◆ Task requirements
Give the records below again, exactly as they appear.

◆ Items from a dataset
↓

(** ** The enemy loop *)

Lemma enemyStep_exact v fp rnd (m : Grid) (bs : list Bomb.t)
    (e : Enemy.t) (s s' : EnemyLoop) :
  enemyStep v fp rnd m bs e s = Some s' ->
  exists e',
    stepped s' = stepped s ++ [e'] /\
    Enemy.id e' = Enemy.id e /\ Enemy.width e' = Enemy.width e /\
    Enemy.height e' = Enemy.height e /\ Enemy.speed e' = Enemy.speed e /\
    Player.alive (el_player s')
      = Player.alive (el_player s)
        && negb (touches fp (Player.x (el_player s))
                         (Player.y (el_player s)) e) /\
    Player.x (el_player s') = Player.x (el_player s) /\
    Player.y (el_player s') = Player.y (el_player s).
Proof.
  unfold enemyStep, touches. intros H.
  destruct (Qltb (fhypot _ _ _) _);
    simplify_option_eq; repeat (case_match; simplify_option_eq);
    eexists; (split; [reflexivity|]); simpl;
    rewrite ?andb_false_r, ?andb_true_r; by split_and!.
Qed.

Lemma enemyLoop_exact v fp rnd (m : Grid) (bs : list Bomb.t)
    (es : list Enemy.t) :
  forall (s s' : EnemyLoop),
  forEach (enemyStep v fp rnd m bs) es s = Some s' ->
  exists es',
    stepped s' = stepped s ++ es' /\
    Forall2 (fun e e' =>
               Enemy.id e' = Enemy.id e /\ Enemy.width e' = Enemy.width e /\
               Enemy.height e' = Enemy.height e /\
               Enemy.speed e' = Enemy.speed e) es es' /\
    Player.alive (el_player s')
      = Player.alive (el_player s)
        && negb (existsb (touches fp (Player.x (el_player s))
                                  (Player.y (el_player s))) es) /\
    Player.x (el_player s') = Player.x (el_player s) /\
    Player.y (el_player s') = Player.y (el_player s).
Proof.
  induction es as [|e es IH]; intros s s'; cbn [forEach].
  - intros [= <-]. exists []. simpl.
    rewrite app_nil_r, andb_true_r. by split_and!.
  - destruct (enemyStep _ _ _ _ _ e s) as [s1|] eqn:E;
      cbn [mbind option_bind]; [|done].
    apply enemyStep_exact in E
      as (e' & Hst & Hid & Hw & Hh & Hsp & Ha & Hx & Hy).
    intros H. apply IH in H as (es' & Hst' & Hall & Ha' & Hx' & Hy').
    exists (e' :: es'). rewrite Hst', Hst, <- app_assoc.
    split; [done|]. split; [by constructor|].
    rewrite Ha', Hx', Hy', Ha, Hx, Hy. cbn [existsb].
    rewrite negb_orb, andb_assoc. by split_and!.
Qed.

Lemma enemyPhase_exact v fp rnd (w : World)
    (calls : list GameStatus) (f' : Frame) :
  enemyPhase v fp rnd (w, calls) = Some f' ->
  Forall2 (fun e e' =>
             Enemy.id e' = Enemy.id e /\ Enemy.width e' = Enemy.width e /\
             Enemy.height e' = Enemy.height e /\
             Enemy.speed e' = Enemy.speed e)
          (enemiesRef w) (enemiesRef (fst f')) /\
  Player.alive (playerRef (fst f'))
    = Player.alive (playerRef w)
      && negb (existsb (touches fp (Player.x (playerRef w))
                                (Player.y (playerRef w))) (enemiesRef w)).
Proof.
  unfold enemyPhase. intros H.
  destruct (forEach _ _ _) as [s|] eqn:E; [|done].
  injection H as <-. cbn [fst enemiesRef playerRef set_enemies set_player].
  apply enemyLoop_exact in E as (es' & Hst & Hall & Ha & _).
  simpl in Hst, Ha. by rewrite Hst, Ha.
Qed.

(** X15. On a well-formed grid and with samples in [0, 1) the enemy loop
    completes.  It neither adds nor removes an enemy and keeps each one's
    id, hitbox and speed.  It marks the player dead exactly when some
    enemy, at the position it had when the loop began, is closer than 0.7
    tiles to the player; a blast is not needed for that. *)
Theorem X15_enemy_loop_contact v fp rnd (w : World)
    (calls : list GameStatus) :
  wf_grid (mapRef w) ->
  unitSamples rnd ->
  exists f' : Frame,
    enemyPhase v fp rnd (w, calls) = Some f' /\
    Forall2 (fun e e' =>
               Enemy.id e' = Enemy.id e /\ Enemy.width e' = Enemy.width e /\
               Enemy.height e' = Enemy.height e /\
               Enemy.speed e' = Enemy.speed e)
            (enemiesRef w) (enemiesRef (fst f')) /\
    Player.alive (playerRef (fst f'))
      = Player.alive (playerRef w)
        && negb (existsb (touches fp (Player.x (playerRef w))
                                  (Player.y (playerRef w))) (enemiesRef w)).
Proof.
  intros Hwf Hrnd.
  destruct (enemyPhase_total v fp rnd (w, calls) Hwf Hrnd) as [f' H].
  exists f'. split; [done|]. by apply enemyPhase_exact in H.
Qed.

(** ** No enemy is ever inside a wall *)

Lemma rectFree_ages (m m' : Grid) (rect : Rect.t) :
  rectFree m rect -> gridAges m m' -> rectFree m' rect.
Proof.
  intros Hfree [_ Hages] r c Hc. destruct (Hfree r c Hc) as [Hin Ht].
  split; [done|]. destruct (Hages r c _ Ht) as [H | [? _]]; done.
Qed.

Lemma isCollision_false_free (m : Grid) (bs : list Bomb.t)
    (targetX targetY w h currentX currentY : Q) :
  wf_grid m ->
  isCollision m bs targetX targetY w h currentX currentY = Some false ->
  rectFree m (entityRect targetX targetY w h).
Proof.
  intros Hwf. unfold isCollision.
  destruct (scanWalls_result m (entityRect targetX targetY w h) Hwf)
    as [-> | [-> Hall]]; simpl; [done|]. by intros _.
Qed.

(** A hitbox centered on a tile covers that tile and no other. *)
Lemma tile_center_rect (r c r' c' : Z) :
  covers (entityRect (inject_Z c * TILE_SIZE + TILE_SIZE / 2)
                     (inject_Z r * TILE_SIZE + TILE_SIZE / 2)
                     HITBOX_SIZE HITBOX_SIZE) r' c' ->
  r' = r /\ c' = c.
Proof.
  unfold covers, cellTop, cellBottom, cellLeft, cellRight, entityRect.
  cbn [Rect.x Rect.y Rect.w Rect.h].
  assert (forall z : Z,
            Qfloor ((inject_Z z * TILE_SIZE + TILE_SIZE / 2
                     - HITBOX_SIZE / 2) / TILE_SIZE) = z) as H1.
  { intros z. apply Qfloor_tile. unfold TILE_SIZE, HITBOX_SIZE, Qdiv.
    change (/ 2)%Q with (1 # 2)%Q. split; lra. }
  assert (forall z : Z,
            Qfloor ((inject_Z z * TILE_SIZE + TILE_SIZE / 2
                     - HITBOX_SIZE / 2 + HITBOX_SIZE - (1 # 100))
                    / TILE_SIZE) = z) as H2.
  { intros z. apply Qfloor_tile. unfold TILE_SIZE, HITBOX_SIZE, Qdiv.
    change (/ 2)%Q with (1 # 2)%Q. split; lra. }
  rewrite !H1, !H2. lia.
Qed.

↑

◆ Answer for this exercise
(** ** The enemy loop *)

Lemma enemyStep_exact v fp rnd (m : Grid) (bs : list Bomb.t)
    (e : Enemy.t) (s s' : EnemyLoop) :
  enemyStep v fp rnd m bs e s = Some s' ->
  exists e',
    stepped s' = stepped s ++ [e'] /\
    Enemy.id e' = Enemy.id e /\ Enemy.width e' = Enemy.width e /\
    Enemy.height e' = Enemy.height e /\ Enemy.speed e' = Enemy.speed e /\
    Player.alive (el_player s')
      = Player.alive (el_player s)
        && negb (touches fp (Player.x (el_player s))
                         (Player.y (el_player s)) e) /\
    Player.x (el_player s') = Player.x (el_player s) /\
    Player.y (el_player s') = Player.y (el_player s).
Proof.
  unfold enemyStep, touches. intros H.
  destruct (Qltb (fhypot _ _ _) _);
    simplify_option_eq; repeat (case_match; simplify_option_eq);
    eexists; (split; [reflexivity|]); simpl;
    rewrite ?andb_false_r, ?andb_true_r; by split_and!.
Qed.

Lemma enemyLoop_exact v fp rnd (m : Grid) (bs : list Bomb.t)
    (es : list Enemy.t) :
  forall (s s' : EnemyLoop),
  forEach (enemyStep v fp rnd m bs) es s = Some s' ->
  exists es',
    stepped s' = stepped s ++ es' /\
    Forall2 (fun e e' =>
               Enemy.id e' = Enemy.id e /\ Enemy.width e' = Enemy.width e /\
               Enemy.height e' = Enemy.height e /\
               Enemy.speed e' = Enemy.speed e) es es' /\
    Player.alive (el_player s')
      = Player.alive (el_player s)
        && negb (existsb (touches fp (Player.x (el_player s))
                                  (Player.y (el_player s))) es) /\
    Player.x (el_player s') = Player.x (el_player s) /\
    Player.y (el_player s') = Player.y (el_player s).
Proof.
  induction es as [|e es IH]; intros s s'; cbn [forEach].
  - intros [= <-]. exists []. simpl.
    rewrite app_nil_r, andb_true_r. by split_and!.
  - destruct (enemyStep _ _ _ _ _ e s) as [s1|] eqn:E;
      cbn [mbind option_bind]; [|done].
    apply enemyStep_exact in E
      as (e' & Hst & Hid & Hw & Hh & Hsp & Ha & Hx & Hy).
    intros H. apply IH in H as (es' & Hst' & Hall & Ha' & Hx' & Hy').
    exists (e' :: es'). rewrite Hst', Hst, <- app_assoc.
    split; [done|]. split; [by constructor|].
    rewrite Ha', Hx', Hy', Ha, Hx, Hy. cbn [existsb].
    rewrite negb_orb, andb_assoc. by split_and!.
Qed.

Lemma enemyPhase_exact v fp rnd (w : World)
    (calls : list GameStatus) (f' : Frame) :
  enemyPhase v fp rnd (w, calls) = Some f' ->
  Forall2 (fun e e' =>
             Enemy.id e' = Enemy.id e /\ Enemy.width e' = Enemy.width e /\
             Enemy.height e' = Enemy.height e /\
             Enemy.speed e' = Enemy.speed e)
          (enemiesRef w) (enemiesRef (fst f')) /\
  Player.alive (playerRef (fst f'))
    = Player.alive (playerRef w)
      && negb (existsb (touches fp (Player.x (playerRef w))
                                (Player.y (playerRef w))) (enemiesRef w)).
Proof.
  unfold enemyPhase. intros H.
  destruct (forEach _ _ _) as [s|] eqn:E; [|done].
  injection H as <-. cbn [fst enemiesRef playerRef set_enemies set_player].
  apply enemyLoop_exact in E as (es' & Hst & Hall & Ha & _).
  simpl in Hst, Ha. by rewrite Hst, Ha.
Qed.

(** X15. On a well-formed grid and with samples in [0, 1) the enemy loop
    completes.  It neither adds nor removes an enemy and keeps each one's
    id, hitbox and speed.  It marks the player dead exactly when some
    enemy, at the position it had when the loop began, is closer than 0.7
    tiles to the player; a blast is not needed for that. *)
Theorem X15_enemy_loop_contact v fp rnd (w : World)
    (calls : list GameStatus) :
  wf_grid (mapRef w) ->
  unitSamples rnd ->
  exists f' : Frame,
    enemyPhase v fp rnd (w, calls) = Some f' /\
    Forall2 (fun e e' =>
               Enemy.id e' = Enemy.id e /\ Enemy.width e' = Enemy.width e /\
               Enemy.height e' = Enemy.height e /\
               Enemy.speed e' = Enemy.speed e)
            (enemiesRef w) (enemiesRef (fst f')) /\
    Player.alive (playerRef (fst f'))
      = Player.alive (playerRef w)
        && negb (existsb (touches fp (Player.x (playerRef w))
                                  (Player.y (playerRef w))) (enemiesRef w)).
Proof.
  intros Hwf Hrnd.
  destruct (enemyPhase_total v fp rnd (w, calls) Hwf Hrnd) as [f' H].
  exists f'. split; [done|]. by apply enemyPhase_exact in H.
Qed.

(** ** No enemy is ever inside a wall *)

Lemma rectFree_ages (m m' : Grid) (rect : Rect.t) :
  rectFree m rect -> gridAges m m' -> rectFree m' rect.
Proof.
  intros Hfree [_ Hages] r c Hc. destruct (Hfree r c Hc) as [Hin Ht].
  split; [done|]. destruct (Hages r c _ Ht) as [H | [? _]]; done.
Qed.

Lemma isCollision_false_free (m : Grid) (bs : list Bomb.t)
    (targetX targetY w h currentX currentY : Q) :
  wf_grid m ->
  isCollision m bs targetX targetY w h currentX currentY = Some false ->
  rectFree m (entityRect targetX targetY w h).
Proof.
  intros Hwf. unfold isCollision.
  destruct (scanWalls_result m (entityRect targetX targetY w h) Hwf)
    as [-> | [-> Hall]]; simpl; [done|]. by intros _.
Qed.

(** A hitbox centered on a tile covers that tile and no other. *)
Lemma tile_center_rect (r c r' c' : Z) :
  covers (entityRect (inject_Z c * TILE_SIZE + TILE_SIZE / 2)
                     (inject_Z r * TILE_SIZE + TILE_SIZE / 2)
                     HITBOX_SIZE HITBOX_SIZE) r' c' ->
  r' = r /\ c' = c.
Proof.
  unfold covers, cellTop, cellBottom, cellLeft, cellRight, entityRect.
  cbn [Rect.x Rect.y Rect.w Rect.h].
  assert (forall z : Z,
            Qfloor ((inject_Z z * TILE_SIZE + TILE_SIZE / 2
                     - HITBOX_SIZE / 2) / TILE_SIZE) = z) as H1.
  { intros z. apply Qfloor_tile. unfold TILE_SIZE, HITBOX_SIZE, Qdiv.
    change (/ 2)%Q with (1 # 2)%Q. split; lra. }
  assert (forall z : Z,
            Qfloor ((inject_Z z * TILE_SIZE + TILE_SIZE / 2
                     - HITBOX_SIZE / 2 + HITBOX_SIZE - (1 # 100))
                    / TILE_SIZE) = z) as H2.
  { intros z. apply Qfloor_tile. unfold TILE_SIZE, HITBOX_SIZE, Qdiv.
    change (/ 2)%Q with (1 # 2)%Q. split; lra. }
  rewrite !H1, !H2. lia.
Qed.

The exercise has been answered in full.